All of that hard work in mind, you wouldn't blame them for slumming some jams just for fun on the well-travelled roads of traditional, backcountry, front porch tunes. Instead, you'll find them riffing string band and Appalachian standards like the worn and frayed "Little Rock Getaway" with the sort of skill, intellect and vigor that, in some parallel universe, the New York Symphonic Jazz Orchestra might bring to the threadbare "Stardust."

"I've known about Ryanhood ever since I moved to Tucson." Rolland says. "They were a pretty big name when I was in college just because the type of pop-rock music they play really appeals to college students."

Raised in Mesa, in a family band headed by a well-known fiddle teacher, Rolland came to the UA on a Flinn scholarship to study economics.

"After Run Boy Run kind of took off and we did our first national tour in 2013, Ryan [Green] got in touch with me and just said, 'Hey, let's get together and grab a coffee.

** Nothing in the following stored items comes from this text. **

(** X26.  When [handleSubmit] sends a chat request, it has appended the
    user's message to the current conversation before taking the context
    window, and it sends the window together with the message; the chat
    route appends the message once more.  Every upstream call made for
    the request therefore ends with the user's message twice when the
    store holds the conversation; when it does not (the conversation was
    deleted or evicted), nothing was stored and the call carries the
    system prompt and the message only. *)
Theorem submitted_message_reaches_the_upstream_twice
  (hs : Page.StartHost) (h : Page.SubmitHost) (p : Page.State) (s : ConversationMemory)
  (app' : Page.App) (id : string) (request : ChatRoute.ChatRequest) :
  Page.handleSubmit hs h (p, s) = (app', Page.ChatPending id request) ->
  let sent := {| ChatRoute.role := "user"; ChatRoute.content := Page.input p |} in
  forall (env : ChatRoute.ChatEnv) (w : ChatRoute.ChatWorld) (call : ChatRoute.UpstreamCall),
    In call (fst (ChatRoute.POST env w (inr request))) ->
    match getConversation id s with
    | Some _ =>
        exists earlier,
          messagesOf call = (ChatRoute.systemPrompt :: earlier ++ [sent; sent])%list
    | None => messagesOf call = [ChatRoute.systemPrompt; sent]
    end.
Proof.
  intros Hsubmit sent env w call Hcall.
  unfold Page.handleSubmit in Hsubmit.
  destruct (String.eqb (Page.trim (Page.input p)) "" && negb (Page.isImageMode p)
            || Page.isLoading p) eqn:Hguard; [discriminate|].
  destruct (Page.currentConversationId p) as [[|c0 conversationId]|];
    try discriminate.
  destruct (Page.isImageMode p) eqn:Hmode.
  { unfold Page.handleImageGeneration in Hsubmit.
    destruct (String.eqb (Page.trim (Page.imagePrompt p)) ""); discriminate Hsubmit. }
  injection Hsubmit as _ <- <-.
  assert (Htext : Page.input p <> "").
  { intros Hempty. rewrite Hempty, trim_empty in Hguard. discriminate. }
  set (id := String c0 conversationId) in *.
  set (stored := {| MessageInput.content := Page.input p;
                    MessageInput.role := user;
                    MessageInput.model := None;
                    MessageInput.metadata := None |}) in *.
  set (s1 := addMessage (Page.userStored h) id stored s) in *.
  match type of Hcall with
  | In _ (fst (ChatRoute.POST _ _ (inr ?r))) => set (request := r) in *
  end.
  assert (Hmessages :
            messagesOf call =
            (ChatRoute.systemPrompt
               :: map Page.toChatMessage (getContextMessages id (Some 4000) s1)
               ++ [sent])%list).
  { assert (Hpast : ChatRoute.history (ChatRoute.messages request) =
                    Some (map Page.toChatMessage (getContextMessages id (Some 4000) s1))).
    { unfold request. cbn [ChatRoute.messages ChatRoute.history].
      rewrite <- (map_map Page.toChatMessage Some). apply mapped_all. }
    destruct (chat_POST_with_message env w request (Page.input p) eq_refl Htext)
      as [(Hnone & _)
         | [(c & past & Hcalls & _ & _ & Hpast' & _ & _ & Hm & _)
           | (c & past & Hcalls & _ & _ & Hpast' & _ & _ & Hm & _)]];
      cbv zeta in *.
    - rewrite Hnone in Hcall. contradiction.
    - rewrite Hcalls in Hcall. destruct Hcall as [<- | []].
      rewrite Hpast in Hpast'. injection Hpast' as <-. exact Hm.
    - rewrite Hcalls in Hcall. destruct Hcall as [<- | []].
      rewrite Hpast in Hpast'. injection Hpast' as <-. exact Hm. }
  rewrite Hmessages.
  destruct (getConversation id s) as [c|] eqn:Hget.
  - assert (Hget1 : getConversation id s1 =
                    Some (appendMessage (Page.userStored h) stored c)).
    { unfold getConversation, s1. apply addMessage_get. exact Hget. }
    destruct (slice_last_snoc MAX_MESSAGES_PER_CONVERSATION (Conversation.messages c)
                (storedMessage (Page.userStored h, stored))) as (front & Hfront);
      [unfold MAX_MESSAGES_PER_CONVERSATION; lia|].
    rewrite <- appendMessage_messages in Hfront.
    destruct (getContextMessages_ends_with_last s1 id (Some 4000) _ _ _ Hget1 Hfront)
      as (earlier & ->).
    exists (map Page.toChatMessage earlier).
    rewrite map_app, <- app_assoc. reflexivity.
  - rewrite getContextMessages_unknown; [reflexivity|].
    unfold s1, getConversation, addMessage.
    unfold getConversation in Hget. rewrite Hget. exact Hget.
Qed.
Lemma slow_op_write_page_protects w :
  page_addr_ok w ->
  exists evs, events (world_of (slow_op_write_page cfg w)) = events w ++ evs /\
              forallb (protects cfg) evs = true.
Proof.
  intros Hpa. pose proof (start_above_page cfg Hgeo) as Hge.
  destruct Hgeo as (Hreset & Hp & Hts & Hmod).
  unfold slow_op_write_page. apply emits_read_at. unfold page_addr_ok in Hpa.
  set (m := mem_pack w) in *. clearbody m.
  match goal with |- emits _ (if ?c then _ else _) => destruct c eqn:Hc end; [| apply emits_ret].
  apply andb_prop in Hc. destruct Hc as [_ Hc]. apply Z.ltb_lt in Hc.
  assert (Hlt : page_addr m < TIMONEL_START cfg).
  { destruct (APP_USE_TPL_PG cfg || negb (AUTO_PAGE_ADDR cfg));
      rewrite wrap16_small in Hc by lia; lia. }
  apply emits_bind; [destruct (FORCE_ERASE_PG cfg); [apply protects_erase_write; lia | apply emits_ret] | intros _].
  apply emits_bind; [apply protects_erase_write; lia | intros _].
  apply emits_bind; [| intros _; emits_auto].
  destruct (AUTO_PAGE_ADDR cfg); [| apply emits_ret].
  apply emits_bind; [| intros _; apply emits_bind; [| intros _; emits_auto]].
  - destruct (page_addr m =? RESET_PAGE cfg); [| apply emits_ret].
    unfold write_trampoline_page.
    apply emits_bind; [| intros _; apply emits_bind; [apply protects_fills | intros _]].
    + apply emits_for_each. intros i. apply protects_fills.
    + apply protects_erase_write. lia.
  - match goal with |- emits _ (if ?c then _ else _) => destruct c end; [| apply emits_ret].
    intros w0. unfold check_trampoline_page.
    match goal with |- context [world_of (?f w0)] =>
      assert (He : emits (protects cfg) f); [| apply He] end.
    apply emits_bind.
    + apply emits_for_each. intros i. apply protects_fills.
    + intros _. match goal with |- emits _ (if ?c then _ else _) => destruct c end;
        [apply emits_set_flag | apply emits_ret].
Qed.

Lemma slow_op_delete_flash_protects w :
  exists w', slow_op_delete_flash cfg w = Done tt w' /\
  exists evs, events w' = events w ++ evs /\ forallb (protects cfg) evs = true.
Proof.
  destruct Hgeo as (Hreset & Hp & Hts & Hmod).
  destruct (page_count cfg Hp (proj1 Hts) Hmod) as [Hn Hn0].
  set (n := Z.to_nat (TIMONEL_START cfg / SPM_PAGESIZE cfg)) in *.
  eexists. split.
  - unfold slow_op_delete_flash. rewrite wrap16_small by lia.
    rewrite (erase_loop_run cfg Hreset Hp n) by (try assumption; try lia; nia).
    reflexivity.
  - eexists. split; [reflexivity |].
    apply forallb_forall. intros e He. apply in_map_iff in He.
    destruct He as (a & <- & Ha). apply pages_below_In in Ha.
    destruct Ha as (k & Hk & ->). cbn [protects].
    apply andb_true_intro. split; [apply Z.leb_le | apply Z.ltb_lt]; nia.
Qed.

There aren't too many bands touring nationally out of Tucson, so I'd love to meet you.' We had never met at that point, so I was flattered."

Before long the two were swapping songs, in regular jams and online. Both had orphan tunes that didn't quite fit their other bands, and there were classics both of them knew in a range of genres.

 "I didn't really know Ryan Alfred," Rolland says, "but I had seen him with [Calexico] and knew he was a great musician." Green and Alfred, though, were old friends, having lived in the same dorm at Berklee. Rolland says Alfred moved to Arizona because Green was here.

"Once he brought Ryan Alfred into the fold, we knew very early on that we wanted to do some original stuff. We all write, just interesting acoustic music—instrumentals, primarily—but things that you're going to always play in a band that's focused on songs."

As Woven Oak Trio, the three have been seldom seen (an in-joke for the bluegrass trio), however they plan to record in March and play three Arizona shows starting Jan. 20 in Hotel Congress's Copper Room.

"There's definitely a mix of styles. Ryan Alfred comes from a rock background, but he's also into Americana and a Southwest thing. Ryan Green loves Bela Fleck and the Flecktones and progressive acoustic music, and I'm coming at it from a more traditional music background of Celtic and a kind of American fiddling style, so in many ways it's just a blend of those three different styles. There are different layers," he says.

"There's improvisation involved, but we don't stray too far into jam territory. Both Ryans sing...and then we do some very hard-driving, exciting flashy material, but also, we're not afraid to slow it down and just do a beautiful tune."